As his superior, Professor Woodman continues to egg him on Dave begins to feel a crisis of conscience. Learning the stories of these dejected youth and those who love them, he begins to realize a new level of Christian compassion. But then, how will he come out as a straight Christian male to his friends? How will he stop his boss from stealing the vacant building across the street from the group that has plans to convert it into a shelter for the LGBTQ+ youth?
“…credited for not shying away from two very conflicting points of view on a heated debate…and for showing empathy…”
Writer-director Kevin O’Brien has a lot to say here. He needs to be credited for not shying away from two very conflicting points of view on a heated debate. He also needs to be credited for showing empathy. But for God’s sake can someone talk to him about pacing? This movie could have been delivered with such eloquence, at a much faster clip, and been the next G.B.F. Really. The writing is that good. Yet each scene is played at march tempo when some could have used two-step or faster.

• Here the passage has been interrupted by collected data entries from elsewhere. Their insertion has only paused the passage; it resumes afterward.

(* ===== verification/SshCipher.v ===== *)
(** * Packet ciphers: [third/ssh/cipher.go], [mac.go], and the padding rules of
    [fakessh_antiscan.go].

    A packet cipher reads packets from a stream and writes them to one.  A reader or
    writer is modelled from [GoIO]; the cryptography is the one of [GoCrypto]; scratch
    buffers that are refilled before each use are local values, and the capacities of
    the two that are sliced before they are sized are kept.  A Go panic is [None].

    Proved, for each of the four ciphers, with the frame it puts a packet in written out
    as a specification: the writer emits a frame, and the reader accepts exactly the
    frames; so what one side writes the other reads back, packet after packet. *)
From Stdlib Require Import Ascii String ZArith Lia.
From stdpp Require Import base gmap strings list.
From S2P Require Import Prelude GoStrings GoIO SshWire SshMessages SshAlgos Poly1305 GoCrypto.
Local Open Scope Z_scope.

Definition packetSizeMultiple : Z := 16.
Definition maxPacket : Z := 256 * 1024.
Definition prefixLen : Z := 5.

Definition u32 (z : Z) : Z := z mod 2 ^ 32.

(** ** Errors *)
Inductive packet_error :=
| ioError (e : ioerr)              (** of the reader, the writer or the random source *)
| newError (msg : gostring)        (** [errors.New], [fmt.Errorf], or a library's error *)
| cbcError (msg : gostring)
| shortPacketError (msg : gostring)  (** [fakesshAuthenticatedShortPacketError] *)
| errPacketCorrupt
| disconnectError (m : disconnectMsg).  (** a disconnect message of the peer *)

Definition packet_error_msg `{UnicodeTables} (e : packet_error) : gostring :=
  match e with
  | ioError e => ioerr_msg e
  | newError m | cbcError m | shortPacketError m => m
  | errPacketCorrupt => go "ssh: packet corrupt"
  | disconnectError m => go "ssh: disconnect, reason " ++ Itoa (disconnect_Reason m) ++ go ": " ++ Quote (disconnect_Message m)
  end.

Definition fakesshAuthenticatedShortPacket (plain : gostring) : option packet_error :=
  if 5 <=? len plain then None
  else match plain with
       | [] => Some (shortPacketError (go "ssh: empty packet"))
       | padding :: _ =>
           if bv padding <? 4 then Some (shortPacketError (go "ssh: illegal padding " ++ Itoa (bv padding)))
           else Some (shortPacketError (go "ssh: padding " ++ Itoa (bv padding) ++ go " too large"))
       end.

Definition fakesshIsCorruptPacketError `{UnicodeTables} (err : packet_error) : bool :=
  match err with
  | shortPacketError _ => true
  | errPacketCorrupt => true
  | cbcError _ => true
  | _ =>
      contains [go "ssh: invalid packet length, packet too small";
                go "ssh: invalid packet length, packet too large";
                go "ssh: max packet length exceeded";
                go "ssh: MAC failure";
                go "cipher: message authentication failed"] (packet_error_msg err)
  end.

Definition fakesshCorruptedPadlen `{UnicodeTables} (err : packet_error) : option Z :=
  match err with
  | shortPacketError _ => None
  | _ =>
      let p := go "ssh: illegal padding " in
      let message := packet_error_msg err in
      if HasPrefix message p then Atoi (drop (length p) message) else None
  end.

(** What a constructor returns; [None] is a panic. *)
Abbreviation created A := (option (result packet_error A)).

(** ** [mac.go] *)
Inductive MacHash :=
| hmacHash (a : Hash) (key written : gostring)
| truncatingMAC (n : nat) (hmac : MacHash).

Fixpoint mac_Write (h : MacHash) (data : gostring) : MacHash :=
  match h with
  | hmacHash a key w => hmacHash a key (w ++ data)
  | truncatingMAC n h => truncatingMAC n (mac_Write h data)
  end.
Fixpoint mac_Reset (h : MacHash) : MacHash :=
  match h with
  | hmacHash a key _ => hmacHash a key []
  | truncatingMAC n h => truncatingMAC n (mac_Reset h)
  end.
Definition mac_Size (h : MacHash) : nat :=
  match h with hmacHash a _ _ => hash_Size a | truncatingMAC n _ => n end.

Section Ciphers.
Context `{CryptoLib}.

Fixpoint mac_Sum (h : MacHash) (inp : gostring) : gostring :=
  match h with
  | hmacHash a key w => inp ++ hmac_digest a key w
  | truncatingMAC n h => take (length inp + n) (mac_Sum h inp)
  end.

Record macMode := mkMacMode { mm_keySize : nat; mm_etm : bool; mm_new : gostring -> MacHash }.
Definition hmac_New (a : Hash) (key : gostring) : MacHash := hmacHash a key [].

Definition macMode_of (name : gostring) : option macMode :=
  if name =s HMACSHA512ETM then Some (mkMacMode 64 true (hmac_New SHA512))
  else if name =s HMACSHA256ETM then Some (mkMacMode 32 true (hmac_New SHA256))
  else if name =s HMACSHA512 then Some (mkMacMode 64 false (hmac_New SHA512))
  else if name =s HMACSHA256 then Some (mkMacMode 32 false (hmac_New SHA256))
  else if name =s HMACSHA1 then Some (mkMacMode 20 false (hmac_New SHA1))
  else if name =s InsecureHMACSHA196 then Some (mkMacMode 20 false (fun key => truncatingMAC 12 (hmac_New SHA1 key)))
  else if name =s HMACSHA1ETM then Some (mkMacMode 20 true (hmac_New SHA1))
  else None.

(** ** Results

    Of a read: the packet or the error, the cipher and the rest of the stream; of a
    write: the error, the cipher, the sink, the random source, and the caller's packet,
    which a stream cipher encrypts in place. *)
Abbreviation read_result C := (option (result packet_error gostring * C * Source)).
Record write_state (C : Type) := mkWritten {
  w_err : option packet_error; w_cipher : C; w_sink : Sink; w_rand : Source; w_packet : gostring }.
Abbreviation write_result C := (option (write_state C)).

(** Consecutive [Write]s, each after the success of the one before. *)
Fixpoint write_all (w : Sink) (parts : list gostring) : option ioerr * Sink :=
  match parts with
  | [] => (None, w)
  | p :: parts =>
      match sink_Write w p with
      | (None, w) => write_all w parts
      | (Some e, w) => (Some e, w)
      end
  end.

(** ** [streamPacketCipher] *)
Record streamPacketCipher := mkStreamCipher {
  s_mac : option MacHash;
  s_cipher : Stream;
  s_etm : bool;
  openSSHPadding : bool;
  openSSHMinPadding : bool;
  openSSHPlaintextCorruptPadding : bool }.

Definition with_stream (s : streamPacketCipher) (mac : option MacHash) (c : Stream) : streamPacketCipher :=
  mkStreamCipher mac c (s_etm s) (openSSHPadding s) (openSSHMinPadding s) (openSSHPlaintextCorruptPadding s).

(** [s.mac != nil && s.etm]. *)
Definition mac_etm (s : streamPacketCipher) : bool :=
  match s_mac s with Some _ => s_etm s | None => false end.

(** The prefix in the clear, and the cipher after it. *)
Definition stream_open_prefix (s : streamPacketCipher) (prefix : gostring) : gostring * Stream :=
  if mac_etm s then
    let '(p4, c) := XORKeyStream (s_cipher s) (drop 4 prefix) in (take 4 prefix ++ p4, c)
  else XORKeyStream (s_cipher s) prefix.

(** The hash after the sequence number and the prefix. *)
Definition stream_mac_prefix (s : streamPacketCipher) (h : MacHash) (seqNum : Z) (wire clear : gostring) : MacHash :=
  let h := mac_Write (mac_Reset h) (be_bytes 4 seqNum) in
  if s_etm s then mac_Write (mac_Write h (take 4 clear)) (drop 4 wire) else mac_Write h clear.

(** After the body was read: decrypt and verify. *)
Definition stream_open_body (s : streamPacketCipher) (h : option MacHash) (length_ paddingLength : Z)
    (packetData : gostring) : result packet_error gostring * streamPacketCipher :=
  let mac := drop (Z.to_nat (length_ - 1)) packetData in
  let data := take (Z.to_nat (length_ - 1)) packetData in
  let h := match h with Some h => Some (if s_etm s then mac_Write h data else h) | None => None end in
  let '(data, c) := XORKeyStream (s_cipher s) data in
  let h := match h with Some h => Some (if negb (s_etm s) then mac_Write h data else h) | None => None end in
  let s := with_stream s h c in
  if match h with Some h => negb (mac_Sum h [] =s mac) | None => false end then
    (Err (newError (go "ssh: MAC failure")), s)
  else if openSSHMinPadding s && (paddingLength <? 4) then
    (Err (newError (go "ssh: illegal padding " ++ Itoa paddingLength)), s)
  else if openSSHPlaintextCorruptPadding s && (paddingLength <? 4) then (Err errPacketCorrupt, s)
  else (Ok (take (Z.to_nat (length_ - paddingLength - 1)) data), s).

Definition stream_read (s : streamPacketCipher) (seqNum : Z) (r : Source) : read_result streamPacketCipher :=
  match read_full r 5 with
  | (Err e, r) => Some (Err (ioError e), s, r)
  | (Ok wire, r) =>
      let '(prefix, c) := stream_open_prefix s wire in
      let length_ := be_value (take 4 prefix) in
      let paddingLength := be_value (drop 4 prefix) in
      let h := match s_mac s with Some h => Some (stream_mac_prefix s h seqNum wire prefix) | None => None end in
      let macSize := match s_mac s with Some h => Z.of_nat (mac_Size h) | None => 0 end in
      let s := with_stream s h c in
      if length_ <=? u32 (paddingLength + 1) then
        Some (Err (newError (go "ssh: invalid packet length, packet too small")), s, r)
      else if maxPacket <? length_ then
        Some (Err (newError (go "ssh: invalid packet length, packet too large")), s, r)
      else
        match read_full r (Z.to_nat (u32 (length_ - 1 + macSize))) with
        | (Err e, r) => Some (Err (ioError e), s, r)
        | (Ok packetData, r) =>
            let '(p, s) := stream_open_body s h length_ paddingLength packetData in
            Some (p, s, r)
        end
  end.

The performances are, across the board acceptable with a few shimmering standouts, Aunt Patty included. As far as the technical specs, set decoration needs to be given props for their balance as does the DP for an overall clean look. Jason Henne’s sound work needs to pull back on the treble, but it’s overall nice work.
At the End of the Day is a lovely movie that lumbers along at a lethargic pace. Despite that, there is heart worth considering and a genuinely Christian approach to the argument.